[Activity] Output only the lines of the entries that follow, starting at the one with "if bool_decide (size = 8) && bool_decide ((b" and running down to the one with "if inside o size stack_size then", both included and unchanged.

[Entries supplied]
(* ===== verification/Bytecode.v ===== *)
(** * The eBPF instruction set, as far as the program's object code uses it

    What the kernel runs is not the C source but the instructions the compiler
    made of it, embedded in the agent ([pkg/loader/bpf_x86_bpfel.o]). This file
    has the instructions of the eBPF instruction set that occur there: their
    encoding, and a machine that executes them on the program's maps. The
    machine has what an fentry program can see: eleven registers, the context
    (the argument slots), a stack of 512 bytes, map values, a reserved record of
    the ring buffer, and kernel memory to read. An access outside of these, or
    an instruction the machine does not have, is [Stuck], so that a theorem that
    a program exits also says that it is memory safe.

    [ObjectFile] reads the instructions from the bytes of the object file and
    [ObjectCode] proves that they do what [BpfProgram.kubenpu_ioctl] does. *)

From S2P Require Import Prelude.
From S2P Require Import GoStrings.
From S2P Require Import CLayout.
From S2P Require Import BpfHelpers.
From S2P Require Import Kernel.
From S2P Require Import BpfProgram.

Local Open Scope Z_scope.

(** ** Instructions *)

Inductive operand : Type :=
  | Reg (r : nat)
  | Imm (z : Z).

Inductive alu_op : Type := Add | And | Rsh | Mov.

(** A jump is relative to the instruction after it; the 64-bit immediate takes
    two slots. *)
Inductive insn : Type :=
  | Alu64 (op : alu_op) (dst : nat) (src : operand)
  | Ldx (size : Z) (dst src : nat) (off : Z)     (** [dst] gets the [size] bytes at [src + off] *)
  | Stx (size : Z) (dst src : nat) (off : Z)     (** the [size] bytes at [dst + off] get [src] *)
  | LdMap (dst : nat) (map : string)             (** [dst = &map] *)
  | LdPad                                        (** the second slot of [LdMap] *)
  | Ja (off : Z)
  | Jeq (dst : nat) (src : operand) (off : Z)
  | Jne (dst : nat) (src : operand) (off : Z)
  | Call (helper : Z)
  | Exit.

(** *** Encoding *)

(** A field as a signed number of [w] bits. *)
Definition signed (w z : Z) : Z := if bool_decide (z < 2 ^ (w - 1)) then z else z - 2 ^ w.

(** The fields of a slot of eight bytes: opcode, destination and source
    register, offset, immediate. *)
Record fields : Type := Fields {
  fl_op : Z; fl_dst : nat; fl_src : nat; fl_off : Z; fl_imm : Z }.

Definition slot_fields (b : bytes) : fields :=
  let at_ o n := le_value (peek b o n) in
  Fields (at_ 0 1) (Z.to_nat (Z.land (at_ 1 1) 15)) (Z.to_nat (Z.shiftr (at_ 1 1) 4))
    (signed 16 (at_ 2 2)) (signed 32 (at_ 4 4)).

(** The size bits of a load or store. *)
Definition mem_size (op : Z) : Z :=
  match Z.land (Z.shiftr op 3) 3 with 0 => 4 | 1 => 2 | 2 => 1 | _ => 8 end.

(** The source bit: a register or the immediate. *)
Definition source (f : fields) : operand :=
  if Z.testbit (fl_op f) 3 then Reg (fl_src f) else Imm (fl_imm f).

(** One slot; [reloc] is the symbol the slot is relocated against. *)
Definition decode_slot (b : bytes) (reloc : option string) : option insn :=
  let f := slot_fields b in
  let op := fl_op f in
  match Z.land op 7 with
  | 7 =>                                                     (* BPF_ALU64 *)
      match Z.shiftr op 4 with
      | 0 => Some (Alu64 Add (fl_dst f) (source f))
      | 5 => Some (Alu64 And (fl_dst f) (source f))
      | 7 => Some (Alu64 Rsh (fl_dst f) (source f))
      | 11 => Some (Alu64 Mov (fl_dst f) (source f))
      | _ => None
      end
  | 1 => if bool_decide (Z.shiftr op 5 = 3)                  (* BPF_LDX | BPF_MEM *)
         then Some (Ldx (mem_size op) (fl_dst f) (fl_src f) (fl_off f)) else None
  | 3 => if bool_decide (Z.shiftr op 5 = 3)                  (* BPF_STX | BPF_MEM *)
         then Some (Stx (mem_size op) (fl_dst f) (fl_src f) (fl_off f)) else None
  | 0 => match op, reloc with                                (* BPF_LD *)
         | 0x18, Some map => Some (LdMap (fl_dst f) map)
         | 0, None => Some LdPad
         | _, _ => None
         end
  | 5 =>                                                     (* BPF_JMP *)
      match Z.shiftr op 4 with
      | 0 => Some (Ja (fl_off f))
      | 1 => Some (Jeq (fl_dst f) (source f) (fl_off f))
      | 5 => Some (Jne (fl_dst f) (source f) (fl_off f))
      | 8 => Some (Call (fl_imm f))
      | 9 => Some Exit
      | _ => None
      end
  | _ => None
  end.

(** The slots of a section; [reloc i] is the symbol of slot [i]. *)
Fixpoint decode_slots (n : nat) (i : nat) (reloc : nat → option string) (b : bytes) :
    option (list insn) :=
  match n with
  | O => Some []
  | S n =>
      insn ← decode_slot (take 8 b) (reloc i);
      rest ← decode_slots n (S i) reloc (drop 8 b);
      Some (insn :: rest)
  end.

Definition decode (reloc : nat → option string) (b : bytes) : option (list insn) :=
  if bool_decide (Z.of_nat (length b) mod 8 = 0)
  then decode_slots (length b / 8) 0 reloc b else None.

(** ** The machine *)

(** A register holds a 64-bit number (an address of the kernel included), or a
    pointer with its offset: to the context, to the stack (from its top), to the
    value of a key in a hash map, to the counter of this CPU, to the reserved
    record; or it is a map. *)
Inductive val : Type :=
  | VInt (z : Z)
  | VCtx (off : Z)
  | VStack (off : Z)
  | VElem (map : string) (key : bytes) (off : Z)
  | VCount (key : Z) (off : Z)
  | VRecord (off : Z)
  | VMap (map : string).

Definition stack_size : Z := 512.

(** Arithmetic on numbers, kept apart from the arithmetic on offsets. *)
Definition add64 (a b : Z) : Z := wrap 64 (a + b).
Definition and64 (a b : Z) : Z := Z.land a (wrap 64 b).
Definition rsh64 (a b : Z) : Z := Z.shiftr a (Z.land b 63).
Definition address (a off : Z) : Z := a + off.

(** A pointer moves by a constant. *)
Definition moved (v : val) (off : Z) : option val :=
  match v with
  | VInt a => Some (VInt (add64 a off))
  | VCtx b => Some (VCtx (b + off))
  | VStack b => Some (VStack (b + off))
  | VElem m k b => Some (VElem m k (b + off))
  | VCount k b => Some (VCount k (b + off))
  | VRecord b => Some (VRecord (b + off))
  | VMap _ => None
  end.

(** [size] bytes at [off] lie inside an object of [n] bytes. *)
Definition inside (off size n : Z) : bool :=
  bool_decide (0 ≤ off) && bool_decide (off + size ≤ n).

Inductive result (A : Type) : Type :=
  | Timeout
  | Stuck
  | Exited (a : A).
Arguments Timeout {A}.
Arguments Stuck {A}.
Arguments Exited {A}.

Section Machine.

Context {H R P : Type} `{!BpfHash H, !BpfRingbuf R, !BpfPercpu P}.

Record machine : Type := Machine {
  m_pc : nat;
  m_regs : list (option val);     (** [None]: not initialised *)
  m_stack : bytes;
  m_record : option bytes;        (** the record reserved and not yet submitted *)
  m_maps : bpf_state H R P;
}.

(** The surroundings of a run. *)
Variable kernel_bytes : Z → Z → bytes.
Variable x : exec_ctx.
Variable ctx : list Z.

Definition hash_of (s : bpf_state H R P) (map : string) : option (H * map_def) :=
  if String.eqb map "devices" then Some (st_devices s, devices)
  else if String.eqb map "ioctls" then Some (st_ioctls s, ioctls) else None.

Definition load (m : machine) (size : Z) (v : val) (off : Z) : option Z :=
  match v with
  | VInt a => Some (le_value (kernel_bytes (address a off) size))
  | VCtx b =>
      if bool_decide (size = 8) && bool_decide ((b + off) mod 8 = 0) && bool_decide (0 ≤ b + off)
      then ctx !! Z.to_nat ((b + off) / 8) else None
  | VStack b =>
      let o := stack_size + b + off in
      if inside o size stack_size then Some (le_value (peek (m_stack m) o size)) else None
  | VElem map k b =>
      '(h, d) ← hash_of (m_maps m) map;
      t ← md_value d;
      if inside (b + off) size (sizeof t)
      then (λ v, le_value (peek v (b + off) size)) <$> hash_lookup h k else None
  | VCount k b =>
      if bool_decide (size = 8) && bool_decide (b + off = 0)
      then pcpu_lookup (st_dropped (m_maps m)) (cpu x) k else None
  | VRecord b =>
      r ← m_record m;
      if inside (b + off) size (Z.of_nat (length r))
      then Some (le_value (peek r (b + off) size)) else None
  | VMap _ => None
  end.

Definition set_reg (d : nat) (v : val) (m : machine) : machine :=
  Machine (S (m_pc m)) (<[d := Some v]> (m_regs m)) (m_stack m) (m_record m) (m_maps m).

Definition jump (off : Z) (m : machine) : machine :=
  Machine (Z.to_nat (Z.of_nat (m_pc m) + 1 + off)) (m_regs m) (m_stack m) (m_record m) (m_maps m).

Definition store (m : machine) (size : Z) (v : val) (off z : Z) : option machine :=
  let pc := S (m_pc m) in
  let bs := le_bytes (Z.to_nat size) z in
  match v with
  | VStack b =>
      let o := stack_size + b + off in
      if inside o size stack_size
      then Some (Machine pc (m_regs m) (poke (m_stack m) o bs) (m_record m) (m_maps m)) else None
  | VRecord b =>
      r ← m_record m;
      if inside (b + off) size (sizeof struct_event)
      then Some (Machine pc (m_regs m) (m_stack m) (Some (poke r (b + off) bs)) (m_maps m))
      else None
  | VCount k b =>
      if bool_decide (size = 8) && bool_decide (b + off = 0)
      then Some (Machine pc (m_regs m) (m_stack m) (m_record m)
             (BpfState (st_devices (m_maps m)) (st_ioctls (m_maps m)) (st_events (m_maps m))
                (pcpu_store (st_dropped (m_maps m)) (cpu x) k z)))
      else None
  | _ => None
  end.

Definition reg (m : machine) (r : nat) : option val := mjoin (m_regs m !! r).

(** *** Helper calls

    The arguments are in r1 to r5, which the call leaves uninitialised; the
    result is in r0. The null pointer is the number 0. *)
Definition after_call (r0 : val) (record : option bytes) (s : bpf_state H R P) (m : machine) :
    machine :=
  Machine (S (m_pc m)) (Some r0 :: replicate 5 None ++ drop 6 (m_regs m)) (m_stack m) record s.

(** The key argument of a map helper: a pointer to the stack. *)
Definition key_arg (m : machine) (t : ctype) : option bytes :=
  match reg m 2 with
  | Some (VStack b) =>
      if inside (stack_size + b) (sizeof t) stack_size
      then Some (peek (m_stack m) (stack_size + b) (sizeof t)) else None
  | _ => None
  end.

Definition map_lookup_elem (m : machine) : option val :=
  match reg m 1 with
  | Some (VMap map) =>
      if String.eqb map "dropped" then
        t ← md_key dropped; k ← key_arg m t;
        Some (match pcpu_lookup (st_dropped (m_maps m)) (cpu x) (le_value k) with
              | Some _ => VCount (le_value k) 0
              | None => VInt 0
              end)
      else
        '(h, d) ← hash_of (m_maps m) map; t ← md_key d; k ← key_arg m t;
        Some (match hash_lookup h k with Some _ => VElem map k 0 | None => VInt 0 end)
  | _ => None
  end.

Definition helper_name (n : Z) : option string :=
  h_name <$> find (λ h, bool_decide (h_id h = n)) helper_table.

Definition call_helper (name : string) (m : machine) : option machine :=
  let s := m_maps m in
  let num z := Some (after_call (VInt (wrap 64 z)) (m_record m) s m) in
  if String.eqb name "bpf_map_lookup_elem" then
    r ← map_lookup_elem m; Some (after_call r (m_record m) s m)
  else if String.eqb name "bpf_ringbuf_reserve" then
    match reg m 1, reg m 2, reg m 3, m_record m with
    | Some (VMap "events"), Some (VInt n), Some (VInt 0), None =>
        Some match ring_reserve (st_events s) n with
             | None => after_call (VInt 0) None s m
             | Some (record, events) =>
                 after_call (VRecord 0) (Some record)
                   (BpfState (st_devices s) (st_ioctls s) events (st_dropped s)) m
             end
    | _, _, _, _ => None
    end
  else if String.eqb name "bpf_ringbuf_submit" then
    match reg m 1, reg m 2, m_record m with
    | Some (VRecord 0), Some (VInt 0), Some record =>
        Some (after_call (VInt 0) None
          (BpfState (st_devices s) (st_ioctls s) (ring_submit (st_events s) record)
             (st_dropped s)) m)
    | _, _, _ => None
    end
  else if String.eqb name "bpf_ktime_get_tai_ns" then num (ktime_tai_ns x)
  else if String.eqb name "bpf_get_current_cgroup_id" then num (current_cgroup_id x)
  else if String.eqb name "bpf_get_current_pid_tgid" then num (current_pid_tgid x)
  else None.

(** *** Steps *)

Definition number (m : machine) (o : operand) : option Z :=
  match o with
  | Imm z => Some z
  | Reg r => match reg m r with Some (VInt z) => Some z | _ => None end
  end.

(** Immediates are extended to 64 bits with their sign. *)
Definition alu (m : machine) (op : alu_op) (d : nat) (o : operand) : option val :=
  match op, o with
  | Mov, Reg r => reg m r
  | Mov, Imm z => Some (VInt (z mod 2 ^ 64))
  | Add, Imm z => v ← reg m d; moved v z
  | _, _ =>
      b ← number m o;
      match reg m d with
      | Some (VInt a) =>
          Some (VInt match op with
                     | Add => add64 a b
                     | And => and64 a b
                     | Rsh => rsh64 a b
                     | Mov => b
                     end)
      | _ => None
      end
  end.

(** Equality with a number; a pointer that is not null is not 0. *)
Definition equal (v : val) (b : Z) : option bool :=
  match v with
  | VInt a => Some (bool_decide (a = b mod 2 ^ 64))
  | VMap _ => None
  | _ => if bool_decide (b = 0) then Some false else None
  end.

Definition branch (m : machine) (b : bool) (off : Z) : machine :=
  jump (if b then off else 0) m.

Definition exec (i : insn) (m : machine) : option machine :=
  match i with
  | Alu64 op d s => v ← alu m op d s; Some (set_reg d v m)
  | Ldx size d s off => v ← reg m s; z ← load m size v off; Some (set_reg d (VInt z) m)
  | Stx size d s off =>
      v ← reg m d;
      match reg m s with Some (VInt z) => store m size v off z | _ => None end
  | LdMap d map => Some (jump 0 (set_reg d (VMap map) m))
  | LdPad => None
  | Ja off => Some (jump off m)
  | Jeq d s off => v ← reg m d; z ← number m s; b ← equal v z; Some (branch m b off)
  | Jne d s off => v ← reg m d; z ← number m s; b ← equal v z; Some (branch m (negb b) off)
  | Call n => name ← helper_name n; call_helper name m
  | Exit => None
  end.

(** Run until the program exits with a number, holding no record. *)
Fixpoint run (fuel : nat) (code : list insn) (m : machine) : result (bpf_state H R P * Z) :=
  match fuel with
  | O => Timeout
  | S fuel =>
      match code !! m_pc m with
      | Some Exit =>
          match reg m 0, m_record m with
          | Some (VInt r0), None => Exited (m_maps m, r0)
          | _, _ => Stuck
          end
      | Some i => match exec i m with Some m => run fuel code m | None => Stuck end
      | None => Stuck
      end
  end.

(** On entry r1 points to the context, r10 to the top of the stack. *)
Definition enter (stack : bytes) (s : bpf_state H R P) : machine :=
  Machine 0 ([None; Some (VCtx 0)] ++ replicate 8 None ++ [Some (VStack 0)]) stack None s.

End Machine.

Arguments machine : clear implicits.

[Exercise output]
      if bool_decide (size = 8) && bool_decide ((b + off) mod 8 = 0) && bool_decide (0 ≤ b + off)
      then ctx !! Z.to_nat ((b + off) / 8) else None
  | VStack b =>
      let o := stack_size + b + off in
      if inside o size stack_size then Some (le_value (peek (m_stack m) o size)) else None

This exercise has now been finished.